◆ **WHAT YOU WILL DO**: From the records below, please repeat exactly the line that has "#[export] Instance changes_trans", the line that has "(** opening a change feed on a table *)", and every line between them, and nothing else.

◆ **Collected data entries**:
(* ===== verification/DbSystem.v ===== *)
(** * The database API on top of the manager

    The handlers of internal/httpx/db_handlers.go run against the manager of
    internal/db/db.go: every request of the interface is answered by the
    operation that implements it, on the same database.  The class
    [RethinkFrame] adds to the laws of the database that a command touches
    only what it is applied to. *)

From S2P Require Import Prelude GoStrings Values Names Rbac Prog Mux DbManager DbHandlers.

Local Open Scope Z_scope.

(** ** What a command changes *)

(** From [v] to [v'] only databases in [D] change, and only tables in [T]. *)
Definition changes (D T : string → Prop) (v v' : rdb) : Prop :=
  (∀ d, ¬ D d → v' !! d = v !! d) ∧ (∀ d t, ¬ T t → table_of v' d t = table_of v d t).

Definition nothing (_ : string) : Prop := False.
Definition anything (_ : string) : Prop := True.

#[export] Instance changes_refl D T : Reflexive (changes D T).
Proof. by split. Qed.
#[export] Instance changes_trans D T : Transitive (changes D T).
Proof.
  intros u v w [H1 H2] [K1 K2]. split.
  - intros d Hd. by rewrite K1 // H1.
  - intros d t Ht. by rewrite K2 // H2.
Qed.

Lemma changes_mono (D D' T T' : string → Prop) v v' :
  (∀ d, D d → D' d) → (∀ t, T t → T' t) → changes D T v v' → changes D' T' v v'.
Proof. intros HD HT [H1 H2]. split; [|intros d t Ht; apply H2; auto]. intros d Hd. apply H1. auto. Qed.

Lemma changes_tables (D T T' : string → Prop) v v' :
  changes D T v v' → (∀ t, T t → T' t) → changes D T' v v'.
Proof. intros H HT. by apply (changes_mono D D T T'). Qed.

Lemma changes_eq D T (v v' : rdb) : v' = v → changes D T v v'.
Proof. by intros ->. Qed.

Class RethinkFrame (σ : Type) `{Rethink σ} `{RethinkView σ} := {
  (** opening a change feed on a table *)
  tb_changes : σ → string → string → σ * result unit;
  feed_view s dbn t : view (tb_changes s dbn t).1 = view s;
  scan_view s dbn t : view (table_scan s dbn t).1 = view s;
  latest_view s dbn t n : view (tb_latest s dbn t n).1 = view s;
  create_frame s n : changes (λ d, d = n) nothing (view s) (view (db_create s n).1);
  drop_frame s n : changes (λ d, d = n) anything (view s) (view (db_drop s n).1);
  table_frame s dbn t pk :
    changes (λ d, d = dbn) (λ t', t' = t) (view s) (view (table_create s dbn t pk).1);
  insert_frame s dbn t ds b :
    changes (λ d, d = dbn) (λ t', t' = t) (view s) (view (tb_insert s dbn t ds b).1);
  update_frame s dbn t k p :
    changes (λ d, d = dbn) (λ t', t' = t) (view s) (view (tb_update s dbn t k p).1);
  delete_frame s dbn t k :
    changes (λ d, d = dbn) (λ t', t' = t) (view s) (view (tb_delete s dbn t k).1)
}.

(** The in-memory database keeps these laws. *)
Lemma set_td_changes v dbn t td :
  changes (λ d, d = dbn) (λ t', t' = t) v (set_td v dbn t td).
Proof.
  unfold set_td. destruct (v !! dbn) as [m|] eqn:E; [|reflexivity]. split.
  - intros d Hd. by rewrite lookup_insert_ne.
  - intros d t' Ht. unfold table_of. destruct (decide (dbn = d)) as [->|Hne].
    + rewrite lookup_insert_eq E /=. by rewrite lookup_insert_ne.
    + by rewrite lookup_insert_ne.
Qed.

==

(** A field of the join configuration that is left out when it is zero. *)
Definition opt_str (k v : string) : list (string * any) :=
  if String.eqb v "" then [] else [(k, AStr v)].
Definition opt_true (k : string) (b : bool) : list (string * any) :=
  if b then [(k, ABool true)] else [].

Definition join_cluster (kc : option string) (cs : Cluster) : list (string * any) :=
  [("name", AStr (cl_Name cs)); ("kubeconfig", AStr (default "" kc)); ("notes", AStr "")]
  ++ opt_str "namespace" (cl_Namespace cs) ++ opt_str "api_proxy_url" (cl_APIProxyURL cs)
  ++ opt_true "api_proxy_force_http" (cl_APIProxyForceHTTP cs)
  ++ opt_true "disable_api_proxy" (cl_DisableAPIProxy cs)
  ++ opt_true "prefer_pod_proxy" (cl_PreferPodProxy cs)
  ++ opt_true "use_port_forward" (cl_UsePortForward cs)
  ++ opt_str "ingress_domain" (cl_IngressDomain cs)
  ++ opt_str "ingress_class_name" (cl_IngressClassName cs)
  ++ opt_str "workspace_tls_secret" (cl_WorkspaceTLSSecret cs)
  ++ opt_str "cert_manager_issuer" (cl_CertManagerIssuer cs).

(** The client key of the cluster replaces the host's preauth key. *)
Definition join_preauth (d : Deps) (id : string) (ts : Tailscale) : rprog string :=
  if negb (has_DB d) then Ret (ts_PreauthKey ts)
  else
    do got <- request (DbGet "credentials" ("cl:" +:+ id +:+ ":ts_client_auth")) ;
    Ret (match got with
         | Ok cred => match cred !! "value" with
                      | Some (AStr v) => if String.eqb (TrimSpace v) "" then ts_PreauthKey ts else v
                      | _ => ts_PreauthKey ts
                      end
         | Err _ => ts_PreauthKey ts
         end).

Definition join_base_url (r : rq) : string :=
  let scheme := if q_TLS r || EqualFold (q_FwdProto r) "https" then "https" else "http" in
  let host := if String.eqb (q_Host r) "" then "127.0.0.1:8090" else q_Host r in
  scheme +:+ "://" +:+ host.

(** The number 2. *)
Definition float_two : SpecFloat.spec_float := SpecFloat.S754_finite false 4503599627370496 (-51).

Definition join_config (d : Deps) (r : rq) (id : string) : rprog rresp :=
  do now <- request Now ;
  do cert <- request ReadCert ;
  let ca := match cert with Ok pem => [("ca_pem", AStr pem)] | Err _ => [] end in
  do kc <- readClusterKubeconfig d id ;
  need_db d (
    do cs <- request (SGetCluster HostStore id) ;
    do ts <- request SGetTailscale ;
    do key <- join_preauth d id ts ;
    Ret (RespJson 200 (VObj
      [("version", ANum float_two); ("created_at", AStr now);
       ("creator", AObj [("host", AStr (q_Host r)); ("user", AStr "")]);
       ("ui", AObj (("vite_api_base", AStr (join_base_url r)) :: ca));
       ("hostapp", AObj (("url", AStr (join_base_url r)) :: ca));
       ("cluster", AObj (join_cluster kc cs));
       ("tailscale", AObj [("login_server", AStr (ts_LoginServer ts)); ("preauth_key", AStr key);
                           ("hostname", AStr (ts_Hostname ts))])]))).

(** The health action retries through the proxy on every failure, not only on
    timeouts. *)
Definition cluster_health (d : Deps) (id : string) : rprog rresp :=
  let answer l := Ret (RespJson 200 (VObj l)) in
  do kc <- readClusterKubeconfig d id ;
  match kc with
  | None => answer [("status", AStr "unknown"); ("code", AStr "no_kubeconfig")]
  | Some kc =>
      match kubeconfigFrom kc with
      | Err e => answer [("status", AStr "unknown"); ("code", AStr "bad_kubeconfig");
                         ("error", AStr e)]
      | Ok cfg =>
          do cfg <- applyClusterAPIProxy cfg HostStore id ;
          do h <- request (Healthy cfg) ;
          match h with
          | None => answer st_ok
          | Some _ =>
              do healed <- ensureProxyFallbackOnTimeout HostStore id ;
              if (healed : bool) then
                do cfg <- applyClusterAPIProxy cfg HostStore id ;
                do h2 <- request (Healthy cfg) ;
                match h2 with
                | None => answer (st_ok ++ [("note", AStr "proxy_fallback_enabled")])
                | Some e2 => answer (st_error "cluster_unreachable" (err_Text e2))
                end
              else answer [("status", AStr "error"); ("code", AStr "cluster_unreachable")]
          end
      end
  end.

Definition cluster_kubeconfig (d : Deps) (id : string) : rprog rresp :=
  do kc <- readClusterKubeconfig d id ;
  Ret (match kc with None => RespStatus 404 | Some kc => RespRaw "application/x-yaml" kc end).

...

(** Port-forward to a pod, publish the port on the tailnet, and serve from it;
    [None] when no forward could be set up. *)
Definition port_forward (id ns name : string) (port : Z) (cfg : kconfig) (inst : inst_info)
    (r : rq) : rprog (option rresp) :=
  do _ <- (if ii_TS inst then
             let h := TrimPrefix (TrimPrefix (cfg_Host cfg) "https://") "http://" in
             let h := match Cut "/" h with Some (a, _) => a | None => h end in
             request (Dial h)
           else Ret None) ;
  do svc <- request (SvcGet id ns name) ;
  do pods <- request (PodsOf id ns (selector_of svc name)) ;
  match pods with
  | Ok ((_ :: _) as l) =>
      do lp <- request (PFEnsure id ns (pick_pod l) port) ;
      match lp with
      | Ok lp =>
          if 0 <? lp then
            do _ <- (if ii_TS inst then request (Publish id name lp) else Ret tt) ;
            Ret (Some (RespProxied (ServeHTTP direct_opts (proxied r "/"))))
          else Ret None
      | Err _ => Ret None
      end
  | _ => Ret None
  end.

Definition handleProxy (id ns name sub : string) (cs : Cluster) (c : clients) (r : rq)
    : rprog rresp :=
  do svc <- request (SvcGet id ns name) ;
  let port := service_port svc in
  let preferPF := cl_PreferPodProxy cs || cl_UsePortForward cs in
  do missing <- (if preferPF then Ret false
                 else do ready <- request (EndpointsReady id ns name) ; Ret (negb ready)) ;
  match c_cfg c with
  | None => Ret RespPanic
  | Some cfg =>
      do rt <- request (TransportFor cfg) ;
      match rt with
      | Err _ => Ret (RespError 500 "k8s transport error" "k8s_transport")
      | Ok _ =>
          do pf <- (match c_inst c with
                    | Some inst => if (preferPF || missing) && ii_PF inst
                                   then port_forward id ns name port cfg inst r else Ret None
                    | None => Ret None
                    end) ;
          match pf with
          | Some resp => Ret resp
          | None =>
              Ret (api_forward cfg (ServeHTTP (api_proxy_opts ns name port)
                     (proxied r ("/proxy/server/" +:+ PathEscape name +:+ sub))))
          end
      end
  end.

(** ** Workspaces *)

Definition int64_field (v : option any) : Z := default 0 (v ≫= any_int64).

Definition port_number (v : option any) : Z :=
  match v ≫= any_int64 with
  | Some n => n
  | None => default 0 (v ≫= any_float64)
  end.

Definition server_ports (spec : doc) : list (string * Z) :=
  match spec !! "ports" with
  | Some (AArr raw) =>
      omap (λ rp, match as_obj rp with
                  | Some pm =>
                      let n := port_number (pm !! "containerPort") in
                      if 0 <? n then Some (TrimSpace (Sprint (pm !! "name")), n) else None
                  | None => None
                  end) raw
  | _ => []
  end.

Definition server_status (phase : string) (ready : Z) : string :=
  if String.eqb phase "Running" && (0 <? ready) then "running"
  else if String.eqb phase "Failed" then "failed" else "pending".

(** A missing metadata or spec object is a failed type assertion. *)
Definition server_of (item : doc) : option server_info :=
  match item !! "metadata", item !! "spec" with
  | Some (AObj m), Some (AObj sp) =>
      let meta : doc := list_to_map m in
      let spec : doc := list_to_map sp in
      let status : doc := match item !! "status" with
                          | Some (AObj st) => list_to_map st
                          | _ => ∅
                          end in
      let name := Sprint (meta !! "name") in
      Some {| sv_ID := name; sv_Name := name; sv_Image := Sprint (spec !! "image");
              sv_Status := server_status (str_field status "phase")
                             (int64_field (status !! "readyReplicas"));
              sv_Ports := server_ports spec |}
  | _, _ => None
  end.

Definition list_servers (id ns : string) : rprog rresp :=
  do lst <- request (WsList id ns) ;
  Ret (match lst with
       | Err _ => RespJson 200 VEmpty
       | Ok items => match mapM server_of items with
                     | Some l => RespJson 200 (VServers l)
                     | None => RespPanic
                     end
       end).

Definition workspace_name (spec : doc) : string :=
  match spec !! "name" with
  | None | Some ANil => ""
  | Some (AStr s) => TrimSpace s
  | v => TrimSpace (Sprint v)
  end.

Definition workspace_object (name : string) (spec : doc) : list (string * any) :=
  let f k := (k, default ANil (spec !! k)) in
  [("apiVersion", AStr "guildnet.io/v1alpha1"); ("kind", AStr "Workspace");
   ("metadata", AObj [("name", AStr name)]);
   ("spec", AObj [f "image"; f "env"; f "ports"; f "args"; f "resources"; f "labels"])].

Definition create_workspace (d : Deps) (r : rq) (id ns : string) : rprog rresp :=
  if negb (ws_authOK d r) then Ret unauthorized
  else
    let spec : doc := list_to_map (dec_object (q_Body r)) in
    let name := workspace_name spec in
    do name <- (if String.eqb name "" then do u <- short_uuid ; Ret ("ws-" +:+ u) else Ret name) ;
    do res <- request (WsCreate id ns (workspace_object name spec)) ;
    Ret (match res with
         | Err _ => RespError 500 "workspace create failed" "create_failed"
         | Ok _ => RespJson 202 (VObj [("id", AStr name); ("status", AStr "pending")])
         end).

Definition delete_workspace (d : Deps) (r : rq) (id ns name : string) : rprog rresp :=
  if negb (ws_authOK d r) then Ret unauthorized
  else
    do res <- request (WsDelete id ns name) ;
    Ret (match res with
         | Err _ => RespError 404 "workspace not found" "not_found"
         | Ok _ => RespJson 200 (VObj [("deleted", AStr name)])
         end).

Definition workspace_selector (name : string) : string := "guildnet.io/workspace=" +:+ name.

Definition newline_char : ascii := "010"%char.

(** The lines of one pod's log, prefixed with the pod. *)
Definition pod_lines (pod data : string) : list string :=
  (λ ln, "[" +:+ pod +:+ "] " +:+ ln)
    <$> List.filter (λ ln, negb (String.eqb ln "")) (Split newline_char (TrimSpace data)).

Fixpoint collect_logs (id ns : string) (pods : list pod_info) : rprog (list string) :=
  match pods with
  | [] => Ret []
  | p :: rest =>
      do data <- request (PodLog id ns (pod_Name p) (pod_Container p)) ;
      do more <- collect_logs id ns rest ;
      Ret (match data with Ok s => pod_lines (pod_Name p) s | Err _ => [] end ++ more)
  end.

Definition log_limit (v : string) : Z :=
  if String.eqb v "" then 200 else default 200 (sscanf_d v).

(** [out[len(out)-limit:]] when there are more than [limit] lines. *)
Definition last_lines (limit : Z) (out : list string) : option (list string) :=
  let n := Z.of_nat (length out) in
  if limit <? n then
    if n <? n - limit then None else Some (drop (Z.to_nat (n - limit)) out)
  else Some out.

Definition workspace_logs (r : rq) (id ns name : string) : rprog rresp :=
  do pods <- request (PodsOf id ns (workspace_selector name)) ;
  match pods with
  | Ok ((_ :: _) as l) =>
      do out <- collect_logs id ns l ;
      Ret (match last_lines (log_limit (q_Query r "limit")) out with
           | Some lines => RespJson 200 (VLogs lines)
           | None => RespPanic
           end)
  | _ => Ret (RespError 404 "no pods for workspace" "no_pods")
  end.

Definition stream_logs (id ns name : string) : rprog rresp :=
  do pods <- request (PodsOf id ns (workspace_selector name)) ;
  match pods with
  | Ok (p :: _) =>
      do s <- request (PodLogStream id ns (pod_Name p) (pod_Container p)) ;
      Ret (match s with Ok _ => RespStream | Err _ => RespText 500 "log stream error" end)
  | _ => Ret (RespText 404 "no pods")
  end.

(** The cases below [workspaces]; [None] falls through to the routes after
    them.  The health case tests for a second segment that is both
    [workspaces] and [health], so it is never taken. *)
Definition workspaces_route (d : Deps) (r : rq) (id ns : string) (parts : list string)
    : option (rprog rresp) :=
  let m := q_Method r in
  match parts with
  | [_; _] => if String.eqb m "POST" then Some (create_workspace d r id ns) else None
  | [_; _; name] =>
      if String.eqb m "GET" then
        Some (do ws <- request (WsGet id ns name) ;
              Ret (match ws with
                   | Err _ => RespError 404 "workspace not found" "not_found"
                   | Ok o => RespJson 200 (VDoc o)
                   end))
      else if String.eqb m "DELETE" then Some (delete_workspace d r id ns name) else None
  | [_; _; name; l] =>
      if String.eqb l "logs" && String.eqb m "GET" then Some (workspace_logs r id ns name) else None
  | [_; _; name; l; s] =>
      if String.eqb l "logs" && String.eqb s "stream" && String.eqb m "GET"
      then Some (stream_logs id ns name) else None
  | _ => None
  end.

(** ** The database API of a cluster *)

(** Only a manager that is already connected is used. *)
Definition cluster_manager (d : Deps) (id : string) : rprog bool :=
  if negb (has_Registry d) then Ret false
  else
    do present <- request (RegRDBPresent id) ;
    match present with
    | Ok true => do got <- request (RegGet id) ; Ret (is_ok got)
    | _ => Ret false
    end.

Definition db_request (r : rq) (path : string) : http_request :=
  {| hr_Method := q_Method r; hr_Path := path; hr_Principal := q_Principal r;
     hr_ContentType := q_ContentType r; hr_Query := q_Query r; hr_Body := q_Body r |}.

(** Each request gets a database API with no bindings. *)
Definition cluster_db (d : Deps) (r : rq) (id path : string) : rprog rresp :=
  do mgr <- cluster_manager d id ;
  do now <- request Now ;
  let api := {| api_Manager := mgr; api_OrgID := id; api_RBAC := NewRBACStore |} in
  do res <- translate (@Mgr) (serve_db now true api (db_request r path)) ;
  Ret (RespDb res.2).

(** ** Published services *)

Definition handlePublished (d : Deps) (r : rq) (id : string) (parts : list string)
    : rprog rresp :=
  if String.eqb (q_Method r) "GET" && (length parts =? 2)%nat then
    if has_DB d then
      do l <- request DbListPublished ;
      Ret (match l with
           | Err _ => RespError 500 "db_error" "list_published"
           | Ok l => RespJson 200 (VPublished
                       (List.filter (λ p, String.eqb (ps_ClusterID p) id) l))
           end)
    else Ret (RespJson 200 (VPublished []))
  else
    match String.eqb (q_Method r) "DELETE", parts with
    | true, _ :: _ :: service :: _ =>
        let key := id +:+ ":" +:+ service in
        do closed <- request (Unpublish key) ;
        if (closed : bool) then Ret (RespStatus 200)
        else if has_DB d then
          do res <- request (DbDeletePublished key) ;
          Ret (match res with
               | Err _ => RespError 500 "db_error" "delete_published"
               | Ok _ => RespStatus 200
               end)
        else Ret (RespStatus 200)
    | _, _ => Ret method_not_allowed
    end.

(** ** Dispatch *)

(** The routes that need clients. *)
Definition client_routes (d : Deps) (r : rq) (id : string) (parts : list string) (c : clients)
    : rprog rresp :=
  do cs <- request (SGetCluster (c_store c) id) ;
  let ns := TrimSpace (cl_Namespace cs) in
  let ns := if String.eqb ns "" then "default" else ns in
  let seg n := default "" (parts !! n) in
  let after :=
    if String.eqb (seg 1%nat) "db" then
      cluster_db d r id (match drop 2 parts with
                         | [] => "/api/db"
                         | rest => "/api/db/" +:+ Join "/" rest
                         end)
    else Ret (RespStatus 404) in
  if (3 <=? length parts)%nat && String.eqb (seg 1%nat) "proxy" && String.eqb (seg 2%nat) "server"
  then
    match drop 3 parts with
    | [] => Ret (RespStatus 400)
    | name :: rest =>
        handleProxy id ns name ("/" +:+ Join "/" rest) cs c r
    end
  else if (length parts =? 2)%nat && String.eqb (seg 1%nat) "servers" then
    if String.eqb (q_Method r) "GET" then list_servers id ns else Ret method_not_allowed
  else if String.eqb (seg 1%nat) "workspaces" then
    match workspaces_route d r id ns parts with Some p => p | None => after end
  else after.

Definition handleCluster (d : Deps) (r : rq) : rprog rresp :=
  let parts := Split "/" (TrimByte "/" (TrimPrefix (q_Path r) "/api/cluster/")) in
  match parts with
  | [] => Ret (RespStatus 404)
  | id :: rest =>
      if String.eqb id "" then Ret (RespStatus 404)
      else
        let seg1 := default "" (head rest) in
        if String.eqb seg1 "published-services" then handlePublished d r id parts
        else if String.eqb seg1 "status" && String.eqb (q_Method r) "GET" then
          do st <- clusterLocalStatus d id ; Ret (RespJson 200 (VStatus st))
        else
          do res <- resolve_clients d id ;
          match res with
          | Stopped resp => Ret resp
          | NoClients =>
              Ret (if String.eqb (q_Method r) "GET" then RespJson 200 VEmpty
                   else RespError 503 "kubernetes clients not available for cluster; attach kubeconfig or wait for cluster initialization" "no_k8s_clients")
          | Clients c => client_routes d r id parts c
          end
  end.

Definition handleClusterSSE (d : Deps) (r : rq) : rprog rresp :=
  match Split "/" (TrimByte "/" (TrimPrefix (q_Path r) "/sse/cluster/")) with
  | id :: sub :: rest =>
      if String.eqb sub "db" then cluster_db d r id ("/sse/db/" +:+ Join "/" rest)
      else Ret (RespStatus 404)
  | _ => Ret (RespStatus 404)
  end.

◆ **ANSWER SECTION**:
#[export] Instance changes_trans D T : Transitive (changes D T).
Proof.
  intros u v w [H1 H2] [K1 K2]. split.
  - intros d Hd. by rewrite K1 // H1.
  - intros d t Ht. by rewrite K2 // H2.
Qed.

Lemma changes_mono (D D' T T' : string → Prop) v v' :
  (∀ d, D d → D' d) → (∀ t, T t → T' t) → changes D T v v' → changes D' T' v v'.
Proof. intros HD HT [H1 H2]. split; [|intros d t Ht; apply H2; auto]. intros d Hd. apply H1. auto. Qed.

Lemma changes_tables (D T T' : string → Prop) v v' :
  changes D T v v' → (∀ t, T t → T' t) → changes D T' v v'.
Proof. intros H HT. by apply (changes_mono D D T T'). Qed.

Lemma changes_eq D T (v v' : rdb) : v' = v → changes D T v v'.
Proof. by intros ->. Qed.

Class RethinkFrame (σ : Type) `{Rethink σ} `{RethinkView σ} := {
  (** opening a change feed on a table *)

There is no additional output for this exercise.